■ Work order ■
Scan the data. Collect each line that contains the word "OpInsertCallEvent".

■ Exercise data ■
**********
(** The same lookup, run: the second lead is the one that is taken. *)
Example scenario_lookup_latest :
  let env := reference_env 1893474000000 no_faults None Rejects Rejects in
  let first := Lead.mk "a" "biz-1" None (Some "Jane Smith") None (Some "+15557778888")
                 None (Some "voice_call") (Some "new") None None None None in
  let second := Lead.mk "b" "biz-1" None (Some "Jane Smith") None (Some "+15557778888")
                  None (Some "voice_call") (Some "converted") None None None None in
  let other := Lead.mk "c" "biz-2" None (Some "Jane Smith") None (Some "+15557778888")
                 None (Some "voice_call") (Some "new") None None None None in
  let view :=
    mkLeadsView
      (fun l => if String.eqb l.(Lead.id) "a" then 100
                else if String.eqb l.(Lead.id) "b" then 200 else 300)
      (fun t => "day " +:+ pretty t) NoFault in
  let w := with_leads (fun _ => <["a" := first]> (<["b" := second]> (<["c" := other]> ∅)))
             (reference_world (acme false None None) (main_line None)) in
  let r := createLookupCustomerTool env view (reference_context (Some "+15557778888") None)
             None w in
  result_of r
  = inr "Welcome back, Jane! I see we last spoke on day 200. Thank you for being a valued customer. How can I assist you today?"
  /\ call_events (world_of r)
     = [CallEvent.mk "call-1" "customer_looked_up"
          [("lead_id", DText "b"); ("customer_name", DText "Jane Smith");
           ("last_contact", DInstant 200)]].
Proof. vm_compute. auto. Qed.

(** X13.  The lookup when the store does not serve its query.  An [error]
    in the reply gives the answer that the information cannot be looked up; a
    rejected client call is caught by the tool and gives the neutral question.
    Either way nothing is written and no audit event is recorded. *)
Theorem lookup_customer_store_fault env view context phone p w :
  or_else phone context.(callerPhone) = Some p ->
  p <> "" ->
  leads_fault view <> NoFault ->
  createLookupCustomerTool env view context phone w
  = (w, inr (if decide (leads_fault view = ErrorReply)
             then msg_lookup_unable else msg_lookup_failed)).
Proof.
  intros Hphone Hne Hfault.
  unfold createLookupCustomerTool, selectLeadsByPhone.
  rewrite Hphone, (truthy_Some p Hne). cbn [negb].
  destruct (leads_fault view); [contradiction | |]; reflexivity.
Qed.

Lemma lookup_customer_store_fault_witness :
  let w := reference_world (acme false None None) (main_line None) in
  createLookupCustomerTool (reference_env 0 no_faults None Rejects Rejects)
    (mkLeadsView (fun _ => 0) (fun _ => "") ErrorReply)
    (reference_context None None) (Some "+15551234567") w
  = (w, inr msg_lookup_unable).
Proof.
  intros w.
  apply (lookup_customer_store_fault _
           (mkLeadsView (fun _ => 0) (fun _ => "") ErrorReply)
           (reference_context None None) (Some "+15551234567") "+15551234567" w);
    [reflexivity | discriminate | discriminate].
Defined.

(** What follows the insert of create_lead respects [evolves]. *)
Lemma create_lead_after_insert_evolves env context b a row :
  keeps (evolves tool_write)
    (try_catch
       (let* _ := hubspot_sync env context b a row in record_lead env context a row)
       (fun _ => ret msg_lead_failed)).
Proof.
  unfold hubspot_sync, createHubSpotContact, record_lead. cbv zeta. keeps_evolves.
Qed.

(** X14.  A lead that create_lead has stored is found by lookup_customer.
    Let create_lead run with a phone argument, for a tenant that is found and
    with a served insert; whatever happens afterwards in that run (the CRM
    sync, the audit event, the call update, even when the tool ends with its
    apology), a later lookup of that number in the same call context, served
    by the store, greets a returning customer: a lead of the tenant with that
    number. *)
Theorem lookup_customer_after_create_lead env env' view context (a : LeadParams.t) p b w :
  a.(LeadParams.phone) = Some p ->
  p <> "" ->
  serves env [OpGetBusiness; OpCreateLead] ->
  businesses w !! context.(businessId) = Some b ->
  leads_fault view = NoFault ->
  env_fault env' OpInsertCallEvent <> ClientThrows ->
  let w1 := world_of (createLeadCaptureTool env context a w) in
  let r := createLookupCustomerTool env' view context (Some p) w1 in
  exists id l,
    leads w1 !! id = Some l
    /\ lookup_matches context p l
    /\ result_of r = inr (lookup_greeting view l).
Proof.
  intros Hp Hne Hs Hb Hserved Hlog w1 r.
  assert (Htr : truthy (Some p) = true) by (apply truthy_Some; exact Hne).
  assert (Hfound : exists id l, leads w1 !! id = Some l /\ lookup_matches context p l).
  { unfold w1.
    rewrite (create_lead_reaches_sync env context a w b) by
      (try assumption; rewrite Hp, Htr;
       destruct (truthy (LeadParams.email a)); reflexivity).
    match goal with
    | |- context [try_catch ?m ?h ?w0] =>
        destruct (ev_leads _ _ _
                    (create_lead_after_insert_evolves env context b a
                       (lead_data context a (default "medium" a.(LeadParams.interest_level))
                          (fresh (dom (leads w)))) w0)
                    (fresh (dom (leads w)))
                    (lead_data context a (default "medium" a.(LeadParams.interest_level))
                       (fresh (dom (leads w)))))
          as (l & Hl & Hsame)
    end.
    { simpl. apply lookup_insert_eq. }
    exists (fresh (dom (leads w))), l. split; [exact Hl |].
    destruct Hsame as (_ & Hbid & _ & _ & _ & Hphone & _).
    split; [rewrite Hbid; reflexivity |].
    rewrite Hphone. simpl. unfold or_else. rewrite Hp, Htr. reflexivity. }
  destruct Hfound as (id0 & l0 & Hid0 & Hm0).
  subst r.
  rewrite (lookup_customer_run env' view context (Some p) p w1)
    by (try assumption; unfold or_else; rewrite Htr; reflexivity).
  assert (Hanswer : forall l, result_of (lookup_found env' view context w1 l)
                              = inr (lookup_greeting view l)).
  { intros l. unfold lookup_found.
    destruct (env_fault env' OpInsertCallEvent); [| | contradiction]; reflexivity. }
  pose proof (most_recent_spec view
                (filter (fun l => l.(Lead.business_id) = context.(businessId)
                                  /\ l.(Lead.phone) = Some p)
                   (map_to_list (leads w1)).*2)) as Hspec.
  destruct (most_recent view _) as [l |].
  - destruct Hspec as [Hin _]. apply lookup_rows in Hin as [Hm [id Hid]].
    exists id, l. split; [exact Hid |]. split; [exact Hm | apply Hanswer].
  - assert (Hin : l0 ∈ filter (fun l => l.(Lead.business_id) = context.(businessId)
                                        /\ l.(Lead.phone) = Some p)
                         (map_to_list (leads w1)).*2)
      by (apply lookup_rows; eauto).
    rewrite Hspec in Hin. inversion Hin.
Qed.

(** Jane Smith leaves her number; the lookup of that number then greets her. *)
Lemma lookup_customer_after_create_lead_witness :
  let env := reference_env 1893474000000 no_faults None Rejects Rejects in
  let view := mkLeadsView (fun _ => 1893474000000) (fun _ => "January 1, 2030") NoFault in
  let w := reference_world (acme false None None) (main_line None) in
  let a := LeadParams.mk "Jane Smith" None (Some "+15557778888") None None None in
  let w1 := world_of (createLeadCaptureTool env (reference_context None None) a w) in
  let r := createLookupCustomerTool env view (reference_context None None)
             (Some "+15557778888") w1 in
  exists id l,
    leads w1 !! id = Some l
    /\ lookup_matches (reference_context None None) "+15557778888" l
    /\ result_of r = inr (lookup_greeting view l).
Proof.
  intros env view w a.
  apply (lookup_customer_after_create_lead env env view (reference_context None None) a
           "+15557778888" (acme false None None) w);
    [reflexivity | discriminate | repeat constructor | reflexivity | reflexivity
    | discriminate].
Defined.

Example scenario_lookup_customer :
  let env := reference_env 1893474000000 no_faults None Rejects Rejects in
  let view := mkLeadsView (fun _ => 1893474000000) (fun _ => "January 1, 2030") NoFault in
  let w := reference_world (acme false None None) (main_line None) in
  let a := LeadParams.mk "Jane Smith" None (Some "+15557778888") None None None in
  let w1 := world_of (createLeadCaptureTool env (reference_context None None) a w) in
  let r := createLookupCustomerTool env view (reference_context None None)
             (Some "+15557778888") w1 in
  result_of r
  = inr "Welcome back, Jane! I see we last spoke on January 1, 2030. How can I assist you today?"
  /\ CallEvent.event_type <$> call_events (world_of r)
     = ["lead_captured"; "customer_looked_up"].
Proof. vm_compute. auto. Qed.

(** ** The requests to the integrations *)

(** The three ways out of the tenant lookup. *)
Lemma getBusiness_cases env id w :
  (exists e, getBusiness env id w = (w, inl e))
  \/ getBusiness env id w = (w, inr None)
  \/ exists b, businesses w !! id = Some b /\ getBusiness env id w = (w, inr (Some b)).
Proof.
  unfold getBusiness. destruct (env_fault env OpGetBusiness); run_m; eauto.
  destruct (businesses w !! id) as [b |]; eauto.
Qed.

(** X15.  A date and a time that the engine cannot read (an Invalid Date)
    are not rejected by the date check, which compares with NaN; the tool
    then fails when it needs the instant, whatever the store and the calendar
    do: it returns its apology, creates no appointment row, sends no calendar
    request and leaves the world as it was. *)
Theorem book_appointment_unreadable_date env context (a : AppointmentParams.t) w :
  scheduledAt env a = None ->
  createBookAppointmentTool env context a w = (w, inr msg_booking_failed).
Proof.
  intros Hdate. unfold createBookAppointmentTool. rewrite Hdate. cbn [Date_lt].
  destruct (getBusiness_cases env context.(businessId) w)
    as [[e H] | [H | (b & _ & H)]].
  - rewrite (run_try_caught _ _ w w e); [reflexivity |].
    apply run_bind_throw. exact H.
  - rewrite (run_try_caught _ _ w w (Error "Business not found")); [reflexivity |].
    rewrite (run_bind _ _ _ _ _ H). reflexivity.
  - rewrite (run_try_caught _ _ w w (RangeError "Invalid time value")); [reflexivity |].
    rewrite (run_bind _ _ _ _ _ H).
    rewrite (run_bind _ _ w w (None, None)); [reflexivity |].
    unfold calendar_enrichment.
    destruct (Business.google_calendar_id b); [| reflexivity].
    destruct (_ && _); reflexivity.
Qed.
**********
■ Your response ■
  env_fault env' OpInsertCallEvent <> ClientThrows ->
    destruct (env_fault env' OpInsertCallEvent); [| | contradiction]; reflexivity. }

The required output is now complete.